In a statement, Volkswagen said it is already in talks with authorities regarding “a comprehensive national resolution of all remaining environmental issues arising from the diesel matter.” The company also noted that it has agreed to buy back or modify affected vehicles, create a $2.7 billion environmental trust and invest $2 billion on infrastructure for zero-emission vehicles.
“The allegations in complaints filed by certain states today are essentially not new and we have been addressing them in our discussions with U.S. federal and state authorities,” the company said. “It is regrettable that some states have decided to sue for environmental claims now, notwithstanding their prior support of this ongoing federal-state collaborative process.”
The legal action seeks “substantial penalties” that would be based on a calculation of the duration of the alleged violations.

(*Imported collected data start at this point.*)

(** A short record is accepted. *)
Lemma toy_record n body :
  n = Z.of_nat (length body) -> 0 < n < 256 -> tls_record_ok toy_type toy_version ([22; 3; 3; 0; n] ++ body).
Proof.
  intros -> Hn. exists 22, 3, 3, 0, (Z.of_nat (length body)), body. unfold acceptable.
  rewrite !from_be_bytes_pair.
  split; [done|]. split; [bytes|]. split; [|len]. split; [done|]. split; [by right|].
  unfold MAXIMUM_CIPHERTEXT_LENGTH. split; [right|]; lia.
Qed.

Lemma demo_digest_length m : length (demo_digest m) = 32%nat.
Proof. unfold demo_digest. rewrite length_take, length_app, length_replicate. lia. Qed.

(** A TLS 1.2 connection: its random is what the last record of either side must carry. *)
Record toy_conn := ToyConn { to_send : list Z; own_random : list Z; failed : bool }.
Definition toy_flight (first : Z) (random : list Z) : list record :=
  [Rec HANDSHAKE (3, 3) [first]; Rec CHANGE_CIPHER_SPEC (3, 3) [1]; Rec HANDSHAKE (3, 3) (20 :: random)].

#[export] Instance toy_tls12 : RustlsConnection toy_conn := {|
  wants_read c := true;
  wants_write c := match to_send c with [] => false | _ => true end;
  write_tls c := (to_send c, ToyConn [] (own_random c) (failed c));
  read_tls b c := (Ok (length b),
    match b with
    | 22 :: _ :: _ :: _ :: _ :: 14 :: _ =>
        ToyConn (concat (record_bytes <$> toy_flight 16 (own_random c))) (own_random c) (failed c)
    | 22 :: _ :: _ :: _ :: _ :: 20 :: tag =>
        ToyConn (to_send c) (own_random c) (failed c || bool_decide (tag <> own_random c))
    | _ => c
    end);
  process_new_packets c := (if failed c then Some "bad finished" else None, c);
|}.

While news of the rigged emissions tests first erupted a year ago, the new legal action makes several new allegations—most notably about the involvement of Volkswagen engineers and executives. The suit alleges that Volkswagen submitted false emissions data to regulators and sought to eliminate evidence when an investigation began.
“This ‘clean diesel’ was nothing more than a dirty cover up,” said Massachusetts Attorney General Maura Healey. “… Volkswagen acted as if it was above the law.”

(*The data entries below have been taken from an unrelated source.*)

Lemma counter_grease_laws : @GreaseLaws counter_grease.
Proof.
  unshelve econstructor.
  - intros x. cbn [is_grease_u16_be counter_grease]. rewrite existsb_exists. unfold rfc8701. split.
    + intros (k & [_ Hk]%in_seq & ->%Z.eqb_eq). exists (Z.of_nat k). lia.
    + intros (k & Hk & ->). exists (Z.to_nat k). split; [apply in_seq; lia|]. apply Z.eqb_eq. lia.
  - intros E n. eexists _, _. split; [reflexivity|]. apply counter_greases.
  - intros E x n. cbn [is_grease_u16_be try_regrease_u16_be counter_grease].
    destruct (existsb _ _) eqn:Hx; eexists _, _; (split; [done|]); [apply counter_greases|done].
  - intros E l n. eexists _, _. split; [reflexivity|]. unfold regreased.
    cbn [is_grease_u16_be counter_grease]. induction l as [|x l IH]; [constructor|].
    constructor; [|done]. destruct (existsb _ _) eqn:Hx; [apply counter_greases|done].
Qed.

(** A short encoding: each extension by its type, opaque ones with their payload. *)
Definition short_encoding (p : parsed_handshake unit) : list Z :=
  match p with
  | ClientHelloMessage chp =>
      concat ((fun e => to_be_bytes 2 (get_type e)
        ++ match e with Unknown _ payload => to_be_bytes 2 (Z.of_nat (length payload)) ++ payload | _ => [] end)
        <$> extensions chp)
  | OtherHandshake _ => []
  end.

Lemma short_payload_encoded : payload_encoded short_encoding.
Proof.
  intros c pre post r p. cbn [short_encoding extensions]. rewrite !fmap_app, !concat_app, !length_app.
  cbn. rewrite !length_app, !length_to_be_bytes. cbn. lia.
Qed.

Definition hello : client_hello unit := ClientHello [4865; 4866]
  [OtherExtension 0 [1]; NamedGroups [29; 23]; KeyShare [(29, [7; 7])]; Protocols [[104; 50]]] tt.

Definition chrome : FingerprintSpec := {|
  ja3 := Some {| ja3_version := 771; ja3_ciphers := [4867; 4865]; ja3_extensions := [2570; 51; 0; 10; 16; 21];
                 ja3_curves := [2570; 29]; ja3_point_formats := [0] |};
  alpn := None; signature_algos := None; supported_versions := None; keyshare_curves := Some [2570; 29];
|}.

Definition values (m : gmap Z client_extension) : list client_extension := (map_to_list m).*2.

Definition hello_message : message unit := Message 769 (Handshake (ClientHelloMessage hello) []).

(** The rewritten extensions of [hello]. *)
Definition chrome_extensions : list client_extension :=
  [Unknown 2570 []; KeyShare [(6682, [0]); (29, [7; 7])]; OtherExtension 0 [1]; NamedGroups [6682; 29];
   Protocols [[104; 50]]; Unknown 21 (replicate 496 0)].

Definition chrome_hello : client_hello unit := ClientHello [4867; 4865] chrome_extensions tt.

#[local] Existing Instance counter_grease.
#[local] Existing Instance counter_grease_laws.

Example chrome_run : exists n',
  overwrite_client_hello (E:=unit) values short_encoding true true chrome hello_message 0%nat
  = (Ok (Message 771 (Handshake (ClientHelloMessage chrome_hello) (short_encoding (ClientHelloMessage chrome_hello))),
         [RenegotiationInfo]), n').
Proof. eexists. vm_compute. reflexivity. Qed.

Lemma hello_follows_fingerprint_witness : exists es n',
  let chp' := ClientHello [4867; 4865] es tt in
  overwrite_client_hello (E:=unit) values short_encoding true true chrome hello_message 0%nat
  = (Ok (Message 771 (Handshake (ClientHelloMessage chp') (short_encoding (ClientHelloMessage chp'))),
         [RenegotiationInfo]), n')
  /\ regreased [2570; 51; 0; 10; 16; 21] (get_type <$> es)
  /\ Forall (customised chrome (extensions hello)) es.
Proof.
  refine (hello_follows_fingerprint values short_encoding chrome _ 769 hello [] 0%nat eq_refl _ _ _);
    [vm_compute; repeat constructor|done|intros _; by_compute].
Defined.

Lemma hello_keeps_extensions_witness : exists es1 es v' ciphers n',
  let chp' := ClientHello ciphers es tt in
  overwrite_client_hello (E:=unit) values short_encoding false false chrome hello_message 0%nat
  = (Ok (Message v' (Handshake (ClientHelloMessage chp') (short_encoding (ClientHelloMessage chp'))),
         [RenegotiationInfo]), n')
  /\ es1 ≡ₚ extensions hello /\ Forall2 (rewritten chrome) es1 es.
Proof.
  refine (hello_keeps_extensions values short_encoding chrome 769 hello [] 0%nat _ _).
  - by_compute.
  - done.
Defined.

Lemma hello_padded_witness :
  length (short_encoding (ClientHelloMessage chrome_hello)) = 512%nat.
Proof.
  destruct chrome_run as [n' Hrun].
  exact (hello_padded values short_encoding true true chrome 769 hello [] 0%nat _ _ _ _ _
    short_payload_encoded Hrun eq_refl).
Defined.

Lemma alpn_never_made_up_witness :
  (overwrite_client_hello (E:=unit) values short_encoding true true chrome
    (Message 769 (Handshake (ClientHelloMessage (ClientHello [] [OtherExtension 0 [1]] tt)) [])) 0%nat).1 = Panic.
Proof.
  refine (alpn_never_made_up values short_encoding true chrome _ 769 (ClientHello [] [OtherExtension 0 [1]] tt) [] 0%nat
    eq_refl _ _); by_compute.
Defined.

Lemma grease_curves_consistent_witness : greases [6682; 29] ⊆ [6682; 29].
Proof.
  destruct chrome_run as [n' Hrun].
  refine (grease_curves_consistent values short_encoding chrome _ _ 769 hello [] 0%nat _ _ _ _ _ [(6682, [0]); (29, [7; 7])] _
    eq_refl eq_refl _ _ Hrun _ _ _).
  - vm_compute. repeat constructor.
  - intros entries Hin. assert (entries = [(29, [7; 7])]) as ->; [|reflexivity].
    change (extensions hello) with [OtherExtension 0 [1]; NamedGroups [29; 23]; KeyShare [(29, [7; 7])];
      Protocols [[104; 50]]] in Hin. apply list_elem_of_In in Hin.
    destruct Hin as [Hin|[Hin|[Hin|[Hin|Hin]]]]; by inversion Hin.
  - by_compute.
  - cbn. right. left.
  - cbn. do 3 right. left.
Defined.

Volkswagen also issued “sham” recall notices to some car owners and dealers in an effort to “turn down” the software, according to the New York lawsuit. Instead, some owners were told the recalls were needed for upgrades and “optimize” emissions.
At one point, when California regulators announced plans for emissions tests that threatened to expose the devices, the company’s top engineer emailed colleagues seeking help, according to the lawsuit, writing. “Come up with the story please!”
Additionally, just before the scandal broke, in August 2015, eight employees in the engineering department “promptly deleted or removed incriminating data about the devices from the company’s record” after being advised of the likelihood of legal action by a senior company attorney, according to the lawsuit.
The suit also claims that former Volkswagen CEO Martin Winterkorn and a top executive at Audi knew of the devices by spring 2014. The two leaders, the suit alleges, “had ample notice of the existence of unlawful illegal devices and did nothing to prevent both Audi and Volkswagen from repeatedly deceiving regulators, and the American public, for another 17 months.”
Schneiderman and Healey detailed the case at a Tuesday news conference in New York City. The two Democrats are the top law enforcement officials in their respective states, and each state will file its own lawsuit.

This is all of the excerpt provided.